(** Token + position embeddings: the loop over [enumerate(tokens)] *)
Definition embed (tokens : list Z) (n_embd : Z) (wte wpe : list Z) : result (list (list Z)) :=
  mapM (fun '(t, tok) =>
          let tok_start := tok * n_embd in
          let pos_start := t * n_embd in
          mapM (fun i =>
                  let* e := getitem wte (tok_start + i) in
                  let* p := getitem wpe (pos_start + i) in
                  Ok (e + p))
               (range n_embd))
       (combine (range (len tokens)) tokens).

(** [for layer in range(n_layer): hidden = transformer_block(...)] *)
Definition blocks (hidden : list (list Z)) (n_layer : Z)
    (config : config_t) (weights : weights_t) : result (list (list Z)) :=
  foldM (fun hidden layer => transformer_block hidden layer config weights)
        hidden (range n_layer).

(** Projection to the vocabulary with the token-embedding table *)
Definition project (last_hidden wte : list Z) (vocab_size n_embd : Z) : result (list Z) :=
  mapM (fun v =>
          let emb_start := v * n_embd in
          let* terms :=
            mapM (fun i =>
                    let* x := getitem last_hidden i in
                    let* w := getitem wte (emb_start + i) in
                    Ok ((x * w) / SCALE))
                 (range n_embd) in
          Ok (Py.sum terms))
       (range vocab_size).

Definition forward (tokens : list Z) (config : config_t) (weights : weights_t) : result (list Z) :=
  let* tokens := truncate tokens config in
  let* n_embd := lookup_key config "n_embd" in
  let* vocab_size := lookup_key config "vocab_size" in
  let* n_layer := lookup_key config "n_layer" in
  let* wte := lookup_key weights "wte" in
  let* wpe := lookup_key weights "wpe" in
  let* ln_f_w := lookup_key weights "ln_f_w" in
  let* ln_f_b := lookup_key weights "ln_f_b" in
  let* hidden := embed tokens n_embd wte wpe in
  let* hidden := blocks hidden n_layer config weights in
  let* last := getitem hidden (-1) in
  let* last_hidden := layer_norm last ln_f_w ln_f_b in
  project last_hidden wte vocab_size n_embd.

(** ** Loading a model directory

    [load_config], [load_weights] and [load_model] read text files.  The
    content of the model directory and the two string builtins they call
    are taken as given: [read_lines] gives the lines of the file at a path
    below the model directory (a list of path components), [strip] is
    [str.strip] and [py_int] is [int] on a string.  Any exception of the
    loader (a file that cannot be opened, a malformed integer, a missing
    key, a division by zero) is [None]. *)

(** [key, val = line.split("=", 1)], [None] when ["=" in line] is false *)
Fixpoint split_eq (line : string) : option (string * string) :=
  match line with
  | EmptyString => None
  | String c rest =>
      if Ascii.eqb c "="%char then Some (EmptyString, rest)
      else match split_eq rest with
           | Some (key, val) => Some (String c key, val)
           | None => None
           end
  end.

(** [for x in l: acc = step acc x] in the loader *)
Fixpoint fold_opt {A S : Type} (step : S -> A -> option S) (acc : S) (l : list A) : option S :=
  match l with
  | [] => Some acc
  | x :: l' => match step acc x with
               | Some acc' => fold_opt step acc' l'
               | None => None
               end
  end.

Section Loader.

Variable strip : string -> string.
Variable py_int : string -> option Z.
Variable read_lines : list string -> option (list string).

(** The body of the loop over the lines of [config.txt] *)
Definition load_config_line (config : config_t) (line : string) : option config_t :=
  let line := strip line in
  match split_eq line with
  | Some (key, val) =>
      match py_int val with
      | Some v => Some (<[key := v]> config)
      | None => None
      end
  | None => Some config
  end.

__Work to complete__:
Copy all of the data above, character for character.

__Answer box__:
(** Token + position embeddings: the loop over [enumerate(tokens)] *)
Definition embed (tokens : list Z) (n_embd : Z) (wte wpe : list Z) : result (list (list Z)) :=
  mapM (fun '(t, tok) =>
          let tok_start := tok * n_embd in
          let pos_start := t * n_embd in
          mapM (fun i =>
                  let* e := getitem wte (tok_start + i) in
                  let* p := getitem wpe (pos_start + i) in
                  Ok (e + p))
               (range n_embd))
       (combine (range (len tokens)) tokens).

(** [for layer in range(n_layer): hidden = transformer_block(...)] *)
Definition blocks (hidden : list (list Z)) (n_layer : Z)
    (config : config_t) (weights : weights_t) : result (list (list Z)) :=
  foldM (fun hidden layer => transformer_block hidden layer config weights)
        hidden (range n_layer).

(** Projection to the vocabulary with the token-embedding table *)
Definition project (last_hidden wte : list Z) (vocab_size n_embd : Z) : result (list Z) :=
  mapM (fun v =>
          let emb_start := v * n_embd in
          let* terms :=
            mapM (fun i =>
                    let* x := getitem last_hidden i in
                    let* w := getitem wte (emb_start + i) in
                    Ok ((x * w) / SCALE))
                 (range n_embd) in
          Ok (Py.sum terms))
       (range vocab_size).

Definition forward (tokens : list Z) (config : config_t) (weights : weights_t) : result (list Z) :=
  let* tokens := truncate tokens config in
  let* n_embd := lookup_key config "n_embd" in
  let* vocab_size := lookup_key config "vocab_size" in
  let* n_layer := lookup_key config "n_layer" in
  let* wte := lookup_key weights "wte" in
  let* wpe := lookup_key weights "wpe" in
  let* ln_f_w := lookup_key weights "ln_f_w" in
  let* ln_f_b := lookup_key weights "ln_f_b" in
  let* hidden := embed tokens n_embd wte wpe in
  let* hidden := blocks hidden n_layer config weights in
  let* last := getitem hidden (-1) in
  let* last_hidden := layer_norm last ln_f_w ln_f_b in
  project last_hidden wte vocab_size n_embd.

(** ** Loading a model directory

    [load_config], [load_weights] and [load_model] read text files.  The
    content of the model directory and the two string builtins they call
    are taken as given: [read_lines] gives the lines of the file at a path
    below the model directory (a list of path components), [strip] is
    [str.strip] and [py_int] is [int] on a string.  Any exception of the
    loader (a file that cannot be opened, a malformed integer, a missing
    key, a division by zero) is [None]. *)

(** [key, val = line.split("=", 1)], [None] when ["=" in line] is false *)
Fixpoint split_eq (line : string) : option (string * string) :=
  match line with
  | EmptyString => None
  | String c rest =>
      if Ascii.eqb c "="%char then Some (EmptyString, rest)
      else match split_eq rest with
           | Some (key, val) => Some (String c key, val)
           | None => None
           end
  end.

(** [for x in l: acc = step acc x] in the loader *)
Fixpoint fold_opt {A S : Type} (step : S -> A -> option S) (acc : S) (l : list A) : option S :=
  match l with
  | [] => Some acc
  | x :: l' => match step acc x with
               | Some acc' => fold_opt step acc' l'
               | None => None
               end
  end.

Section Loader.

Variable strip : string -> string.
Variable py_int : string -> option Z.
Variable read_lines : list string -> option (list string).

(** The body of the loop over the lines of [config.txt] *)
Definition load_config_line (config : config_t) (line : string) : option config_t :=
  let line := strip line in
  match split_eq line with
  | Some (key, val) =>
      match py_int val with
      | Some v => Some (<[key := v]> config)
      | None => None
      end
  | None => Some config
  end.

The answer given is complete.